What lines of the data below hold "PathOf"? Show them.

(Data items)
· · · ·
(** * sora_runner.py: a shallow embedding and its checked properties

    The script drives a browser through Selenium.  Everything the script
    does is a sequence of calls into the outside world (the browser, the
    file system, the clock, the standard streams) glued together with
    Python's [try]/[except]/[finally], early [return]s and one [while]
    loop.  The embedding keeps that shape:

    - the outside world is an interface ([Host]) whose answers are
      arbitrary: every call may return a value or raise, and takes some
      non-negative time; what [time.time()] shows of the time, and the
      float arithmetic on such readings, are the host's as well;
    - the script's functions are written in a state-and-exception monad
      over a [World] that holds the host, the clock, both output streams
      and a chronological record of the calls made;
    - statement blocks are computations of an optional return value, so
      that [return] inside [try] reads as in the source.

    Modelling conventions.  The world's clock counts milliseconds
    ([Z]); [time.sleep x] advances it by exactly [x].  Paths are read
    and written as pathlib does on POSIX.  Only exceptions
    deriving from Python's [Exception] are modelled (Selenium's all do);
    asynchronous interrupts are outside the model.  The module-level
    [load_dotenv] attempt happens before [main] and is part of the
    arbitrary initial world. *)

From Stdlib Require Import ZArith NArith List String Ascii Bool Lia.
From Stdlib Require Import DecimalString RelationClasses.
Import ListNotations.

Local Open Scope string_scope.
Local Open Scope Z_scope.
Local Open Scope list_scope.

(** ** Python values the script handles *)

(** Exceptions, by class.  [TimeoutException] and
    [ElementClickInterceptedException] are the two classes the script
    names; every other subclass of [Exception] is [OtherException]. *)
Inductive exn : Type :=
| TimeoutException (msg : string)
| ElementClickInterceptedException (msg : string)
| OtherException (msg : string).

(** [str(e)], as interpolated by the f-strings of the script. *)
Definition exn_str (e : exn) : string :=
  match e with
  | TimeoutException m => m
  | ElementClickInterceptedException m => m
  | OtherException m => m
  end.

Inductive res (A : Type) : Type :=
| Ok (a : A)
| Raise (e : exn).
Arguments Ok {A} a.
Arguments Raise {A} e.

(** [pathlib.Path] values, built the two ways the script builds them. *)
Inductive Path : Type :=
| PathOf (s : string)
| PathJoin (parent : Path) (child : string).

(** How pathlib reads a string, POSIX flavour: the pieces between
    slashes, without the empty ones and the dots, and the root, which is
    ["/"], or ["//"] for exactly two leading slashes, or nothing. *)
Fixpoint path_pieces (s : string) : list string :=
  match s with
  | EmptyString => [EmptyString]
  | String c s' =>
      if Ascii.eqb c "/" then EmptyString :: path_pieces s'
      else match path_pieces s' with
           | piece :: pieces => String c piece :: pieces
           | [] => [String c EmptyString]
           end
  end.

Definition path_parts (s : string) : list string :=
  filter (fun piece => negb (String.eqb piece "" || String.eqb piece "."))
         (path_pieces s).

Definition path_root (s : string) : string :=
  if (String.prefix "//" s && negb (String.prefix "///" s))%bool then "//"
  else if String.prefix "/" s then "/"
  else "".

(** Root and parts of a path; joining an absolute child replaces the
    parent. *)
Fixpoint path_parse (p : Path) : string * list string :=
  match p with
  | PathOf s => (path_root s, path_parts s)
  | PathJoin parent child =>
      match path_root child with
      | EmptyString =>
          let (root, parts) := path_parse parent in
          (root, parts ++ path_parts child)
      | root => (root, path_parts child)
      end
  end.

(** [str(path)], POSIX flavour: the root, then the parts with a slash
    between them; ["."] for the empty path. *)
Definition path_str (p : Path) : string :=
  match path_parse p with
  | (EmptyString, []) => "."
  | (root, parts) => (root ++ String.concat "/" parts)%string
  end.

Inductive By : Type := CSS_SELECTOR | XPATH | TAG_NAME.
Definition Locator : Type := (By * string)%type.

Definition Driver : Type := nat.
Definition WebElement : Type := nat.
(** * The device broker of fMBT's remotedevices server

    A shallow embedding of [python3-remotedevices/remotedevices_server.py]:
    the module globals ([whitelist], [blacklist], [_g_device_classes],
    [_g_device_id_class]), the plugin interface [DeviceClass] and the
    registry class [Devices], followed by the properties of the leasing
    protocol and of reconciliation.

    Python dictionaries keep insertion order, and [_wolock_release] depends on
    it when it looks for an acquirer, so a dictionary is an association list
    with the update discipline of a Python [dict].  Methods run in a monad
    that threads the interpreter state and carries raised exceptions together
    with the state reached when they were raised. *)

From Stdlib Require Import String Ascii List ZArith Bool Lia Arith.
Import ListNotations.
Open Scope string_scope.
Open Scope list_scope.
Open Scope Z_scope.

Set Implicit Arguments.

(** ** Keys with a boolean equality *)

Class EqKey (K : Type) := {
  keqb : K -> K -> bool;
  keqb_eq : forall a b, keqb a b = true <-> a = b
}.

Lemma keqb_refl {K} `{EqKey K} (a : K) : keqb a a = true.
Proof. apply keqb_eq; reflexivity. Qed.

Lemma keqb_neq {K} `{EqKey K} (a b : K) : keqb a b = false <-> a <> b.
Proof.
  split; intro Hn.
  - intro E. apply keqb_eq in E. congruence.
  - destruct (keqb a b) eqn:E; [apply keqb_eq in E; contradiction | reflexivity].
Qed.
· · · ·
Final answer:
| PathOf (s : string)
  | PathOf s => (path_root s, path_parts s)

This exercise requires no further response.